[Dataset extract Boundary: Start]

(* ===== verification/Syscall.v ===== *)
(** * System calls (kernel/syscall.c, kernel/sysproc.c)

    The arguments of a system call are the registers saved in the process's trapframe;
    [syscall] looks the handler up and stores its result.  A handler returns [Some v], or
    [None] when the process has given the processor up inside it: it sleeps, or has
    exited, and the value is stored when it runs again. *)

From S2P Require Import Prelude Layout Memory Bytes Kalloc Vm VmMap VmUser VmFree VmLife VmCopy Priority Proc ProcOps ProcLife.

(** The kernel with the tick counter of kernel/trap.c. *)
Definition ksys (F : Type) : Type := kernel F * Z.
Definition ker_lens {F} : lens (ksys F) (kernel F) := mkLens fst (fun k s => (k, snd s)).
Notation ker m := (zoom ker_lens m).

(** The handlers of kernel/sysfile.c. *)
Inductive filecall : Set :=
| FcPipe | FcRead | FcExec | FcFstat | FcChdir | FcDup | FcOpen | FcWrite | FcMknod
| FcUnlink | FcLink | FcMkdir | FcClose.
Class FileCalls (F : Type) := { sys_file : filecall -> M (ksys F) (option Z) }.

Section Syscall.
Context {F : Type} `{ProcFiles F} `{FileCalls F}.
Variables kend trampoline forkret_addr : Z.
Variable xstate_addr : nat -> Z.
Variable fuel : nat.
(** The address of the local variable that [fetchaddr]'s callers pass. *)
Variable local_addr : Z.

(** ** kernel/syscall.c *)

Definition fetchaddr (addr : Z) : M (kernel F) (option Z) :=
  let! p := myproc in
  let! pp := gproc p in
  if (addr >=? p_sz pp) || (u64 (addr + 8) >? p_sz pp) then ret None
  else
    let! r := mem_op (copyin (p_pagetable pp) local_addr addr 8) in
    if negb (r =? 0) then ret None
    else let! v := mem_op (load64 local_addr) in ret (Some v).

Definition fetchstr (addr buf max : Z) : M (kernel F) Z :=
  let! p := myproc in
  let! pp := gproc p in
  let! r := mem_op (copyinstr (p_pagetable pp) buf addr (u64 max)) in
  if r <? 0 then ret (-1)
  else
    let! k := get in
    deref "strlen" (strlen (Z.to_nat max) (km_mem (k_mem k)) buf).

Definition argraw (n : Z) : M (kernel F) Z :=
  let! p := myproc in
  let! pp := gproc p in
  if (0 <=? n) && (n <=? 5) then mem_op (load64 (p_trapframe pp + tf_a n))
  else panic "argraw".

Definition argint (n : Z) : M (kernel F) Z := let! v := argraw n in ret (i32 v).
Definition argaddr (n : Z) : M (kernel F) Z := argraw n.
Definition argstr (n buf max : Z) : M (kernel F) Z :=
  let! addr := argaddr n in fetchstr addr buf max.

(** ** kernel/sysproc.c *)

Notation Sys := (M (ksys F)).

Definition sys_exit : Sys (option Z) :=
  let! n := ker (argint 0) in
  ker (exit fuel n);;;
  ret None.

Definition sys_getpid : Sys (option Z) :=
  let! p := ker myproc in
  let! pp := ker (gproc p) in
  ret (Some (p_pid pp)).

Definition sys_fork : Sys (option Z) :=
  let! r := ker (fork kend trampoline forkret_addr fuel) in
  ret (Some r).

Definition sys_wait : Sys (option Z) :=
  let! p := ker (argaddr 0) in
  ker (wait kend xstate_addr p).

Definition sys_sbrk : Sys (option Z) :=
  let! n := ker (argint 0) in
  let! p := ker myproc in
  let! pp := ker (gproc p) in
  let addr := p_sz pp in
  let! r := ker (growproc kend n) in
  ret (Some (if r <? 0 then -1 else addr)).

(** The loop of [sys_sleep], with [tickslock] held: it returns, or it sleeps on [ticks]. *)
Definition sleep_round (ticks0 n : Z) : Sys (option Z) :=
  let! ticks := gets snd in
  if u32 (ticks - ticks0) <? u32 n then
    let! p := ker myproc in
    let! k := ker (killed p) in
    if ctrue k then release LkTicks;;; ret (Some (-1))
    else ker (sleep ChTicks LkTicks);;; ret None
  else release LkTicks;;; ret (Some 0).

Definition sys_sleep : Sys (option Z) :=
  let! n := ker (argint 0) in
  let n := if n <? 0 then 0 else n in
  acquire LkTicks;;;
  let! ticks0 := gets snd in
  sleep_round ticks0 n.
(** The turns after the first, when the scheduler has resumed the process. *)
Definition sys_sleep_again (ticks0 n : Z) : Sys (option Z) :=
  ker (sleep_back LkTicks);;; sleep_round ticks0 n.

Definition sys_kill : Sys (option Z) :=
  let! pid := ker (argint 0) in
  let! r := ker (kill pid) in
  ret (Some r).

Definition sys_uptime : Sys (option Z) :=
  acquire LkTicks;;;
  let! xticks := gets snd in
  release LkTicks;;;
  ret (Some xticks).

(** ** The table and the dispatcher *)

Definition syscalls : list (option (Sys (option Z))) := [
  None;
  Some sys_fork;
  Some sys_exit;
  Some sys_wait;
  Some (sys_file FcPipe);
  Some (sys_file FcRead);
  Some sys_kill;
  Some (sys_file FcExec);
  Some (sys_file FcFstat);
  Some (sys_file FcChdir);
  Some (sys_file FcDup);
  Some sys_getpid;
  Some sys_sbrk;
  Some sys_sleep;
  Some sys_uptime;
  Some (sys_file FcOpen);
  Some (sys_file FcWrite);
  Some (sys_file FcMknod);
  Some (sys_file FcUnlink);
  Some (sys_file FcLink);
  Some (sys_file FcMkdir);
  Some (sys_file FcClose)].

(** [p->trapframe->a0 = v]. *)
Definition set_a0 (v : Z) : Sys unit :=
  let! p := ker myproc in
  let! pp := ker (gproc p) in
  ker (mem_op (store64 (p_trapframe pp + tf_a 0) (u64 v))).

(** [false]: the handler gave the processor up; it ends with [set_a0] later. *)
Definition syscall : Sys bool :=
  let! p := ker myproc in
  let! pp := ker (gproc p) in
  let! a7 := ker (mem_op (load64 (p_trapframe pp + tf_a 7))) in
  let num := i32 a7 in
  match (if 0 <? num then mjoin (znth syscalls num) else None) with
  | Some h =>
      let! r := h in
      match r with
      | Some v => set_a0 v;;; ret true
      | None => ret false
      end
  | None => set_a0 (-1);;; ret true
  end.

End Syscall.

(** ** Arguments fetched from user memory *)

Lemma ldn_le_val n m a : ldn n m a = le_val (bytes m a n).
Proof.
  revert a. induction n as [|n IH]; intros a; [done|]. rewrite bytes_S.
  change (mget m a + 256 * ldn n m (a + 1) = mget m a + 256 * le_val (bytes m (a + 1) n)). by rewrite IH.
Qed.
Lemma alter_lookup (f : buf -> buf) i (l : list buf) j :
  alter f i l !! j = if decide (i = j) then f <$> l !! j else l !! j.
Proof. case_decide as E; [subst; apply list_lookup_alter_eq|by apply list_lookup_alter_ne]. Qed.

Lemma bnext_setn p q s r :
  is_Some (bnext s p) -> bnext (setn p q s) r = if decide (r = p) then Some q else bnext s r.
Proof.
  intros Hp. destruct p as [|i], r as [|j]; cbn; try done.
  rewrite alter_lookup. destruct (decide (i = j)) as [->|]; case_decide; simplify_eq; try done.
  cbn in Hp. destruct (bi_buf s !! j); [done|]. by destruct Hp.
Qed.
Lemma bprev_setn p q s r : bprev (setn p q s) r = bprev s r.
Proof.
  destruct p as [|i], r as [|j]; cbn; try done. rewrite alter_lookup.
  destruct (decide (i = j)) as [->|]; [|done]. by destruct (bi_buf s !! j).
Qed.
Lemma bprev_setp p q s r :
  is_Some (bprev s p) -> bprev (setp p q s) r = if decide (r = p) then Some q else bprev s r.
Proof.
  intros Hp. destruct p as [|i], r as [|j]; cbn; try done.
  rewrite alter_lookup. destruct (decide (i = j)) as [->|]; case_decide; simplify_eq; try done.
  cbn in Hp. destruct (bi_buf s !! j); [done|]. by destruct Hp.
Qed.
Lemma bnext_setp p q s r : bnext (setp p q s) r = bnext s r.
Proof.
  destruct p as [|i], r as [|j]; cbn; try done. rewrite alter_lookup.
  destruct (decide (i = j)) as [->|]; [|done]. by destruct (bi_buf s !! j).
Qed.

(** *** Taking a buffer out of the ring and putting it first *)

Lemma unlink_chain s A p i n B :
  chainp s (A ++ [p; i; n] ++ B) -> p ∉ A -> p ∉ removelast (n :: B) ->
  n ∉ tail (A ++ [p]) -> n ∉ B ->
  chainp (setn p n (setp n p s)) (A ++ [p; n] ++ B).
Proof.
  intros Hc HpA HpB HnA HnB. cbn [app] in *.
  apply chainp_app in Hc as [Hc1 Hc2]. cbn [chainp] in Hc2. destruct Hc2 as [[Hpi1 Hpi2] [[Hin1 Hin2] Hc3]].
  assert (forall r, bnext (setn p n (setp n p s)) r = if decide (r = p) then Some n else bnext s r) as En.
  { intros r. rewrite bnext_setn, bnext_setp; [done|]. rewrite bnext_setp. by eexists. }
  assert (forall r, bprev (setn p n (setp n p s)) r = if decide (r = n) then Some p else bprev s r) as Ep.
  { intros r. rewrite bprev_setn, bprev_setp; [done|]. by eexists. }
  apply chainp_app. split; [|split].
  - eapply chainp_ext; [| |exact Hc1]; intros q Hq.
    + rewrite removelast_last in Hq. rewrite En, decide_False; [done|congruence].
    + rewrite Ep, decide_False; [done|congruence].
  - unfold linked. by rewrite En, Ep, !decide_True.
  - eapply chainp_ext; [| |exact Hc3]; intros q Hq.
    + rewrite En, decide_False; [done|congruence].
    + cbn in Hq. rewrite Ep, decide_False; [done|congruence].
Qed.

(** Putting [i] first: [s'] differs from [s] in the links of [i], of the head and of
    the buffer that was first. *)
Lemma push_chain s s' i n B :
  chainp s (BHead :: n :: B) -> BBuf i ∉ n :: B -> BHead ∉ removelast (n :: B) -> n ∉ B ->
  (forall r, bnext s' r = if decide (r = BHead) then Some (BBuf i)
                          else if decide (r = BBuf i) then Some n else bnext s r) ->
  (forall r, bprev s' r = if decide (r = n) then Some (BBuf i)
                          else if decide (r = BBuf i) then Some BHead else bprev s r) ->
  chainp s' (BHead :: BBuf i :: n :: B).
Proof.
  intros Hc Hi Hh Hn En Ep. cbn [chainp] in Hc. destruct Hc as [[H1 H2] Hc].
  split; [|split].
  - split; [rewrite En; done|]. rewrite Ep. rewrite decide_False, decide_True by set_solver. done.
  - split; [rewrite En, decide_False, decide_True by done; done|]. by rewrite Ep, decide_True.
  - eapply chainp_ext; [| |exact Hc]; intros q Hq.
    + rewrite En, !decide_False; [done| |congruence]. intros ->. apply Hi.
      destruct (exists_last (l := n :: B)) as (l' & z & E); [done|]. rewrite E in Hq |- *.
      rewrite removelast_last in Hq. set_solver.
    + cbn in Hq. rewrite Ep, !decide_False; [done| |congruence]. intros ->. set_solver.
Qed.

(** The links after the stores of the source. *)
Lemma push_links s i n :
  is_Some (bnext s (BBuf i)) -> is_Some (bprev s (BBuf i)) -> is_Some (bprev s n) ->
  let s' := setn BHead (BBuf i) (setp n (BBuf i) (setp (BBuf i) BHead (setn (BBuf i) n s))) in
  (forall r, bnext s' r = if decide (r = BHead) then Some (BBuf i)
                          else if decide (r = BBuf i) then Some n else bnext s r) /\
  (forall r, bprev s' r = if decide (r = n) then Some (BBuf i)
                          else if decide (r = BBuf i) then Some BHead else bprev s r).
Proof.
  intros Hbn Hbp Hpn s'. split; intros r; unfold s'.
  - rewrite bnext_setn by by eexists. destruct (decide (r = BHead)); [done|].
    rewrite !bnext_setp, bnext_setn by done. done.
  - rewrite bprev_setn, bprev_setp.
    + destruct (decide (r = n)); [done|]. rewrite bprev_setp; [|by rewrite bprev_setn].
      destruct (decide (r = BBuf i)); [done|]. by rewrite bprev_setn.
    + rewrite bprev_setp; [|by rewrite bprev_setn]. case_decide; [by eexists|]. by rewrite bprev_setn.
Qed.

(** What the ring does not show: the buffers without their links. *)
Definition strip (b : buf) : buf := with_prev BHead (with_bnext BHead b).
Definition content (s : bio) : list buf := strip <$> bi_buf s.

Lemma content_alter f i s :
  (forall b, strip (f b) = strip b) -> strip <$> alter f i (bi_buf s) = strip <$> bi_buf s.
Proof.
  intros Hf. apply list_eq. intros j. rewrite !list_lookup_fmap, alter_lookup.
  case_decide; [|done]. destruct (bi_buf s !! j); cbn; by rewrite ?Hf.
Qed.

[Dataset extract Boundary: End]

> Problem requirements:
Only the lines above from the line with "the buffer that was first. *)" to the line with "->. apply Hi.", those two lines included, should be reproduced exactly.

> Task solution:
    the buffer that was first. *)
Lemma push_chain s s' i n B :
  chainp s (BHead :: n :: B) -> BBuf i ∉ n :: B -> BHead ∉ removelast (n :: B) -> n ∉ B ->
  (forall r, bnext s' r = if decide (r = BHead) then Some (BBuf i)
                          else if decide (r = BBuf i) then Some n else bnext s r) ->
  (forall r, bprev s' r = if decide (r = n) then Some (BBuf i)
                          else if decide (r = BBuf i) then Some BHead else bprev s r) ->
  chainp s' (BHead :: BBuf i :: n :: B).
Proof.
  intros Hc Hi Hh Hn En Ep. cbn [chainp] in Hc. destruct Hc as [[H1 H2] Hc].
  split; [|split].
  - split; [rewrite En; done|]. rewrite Ep. rewrite decide_False, decide_True by set_solver. done.
  - split; [rewrite En, decide_False, decide_True by done; done|]. by rewrite Ep, decide_True.
  - eapply chainp_ext; [| |exact Hc]; intros q Hq.
    + rewrite En, !decide_False; [done| |congruence]. intros ->. apply Hi.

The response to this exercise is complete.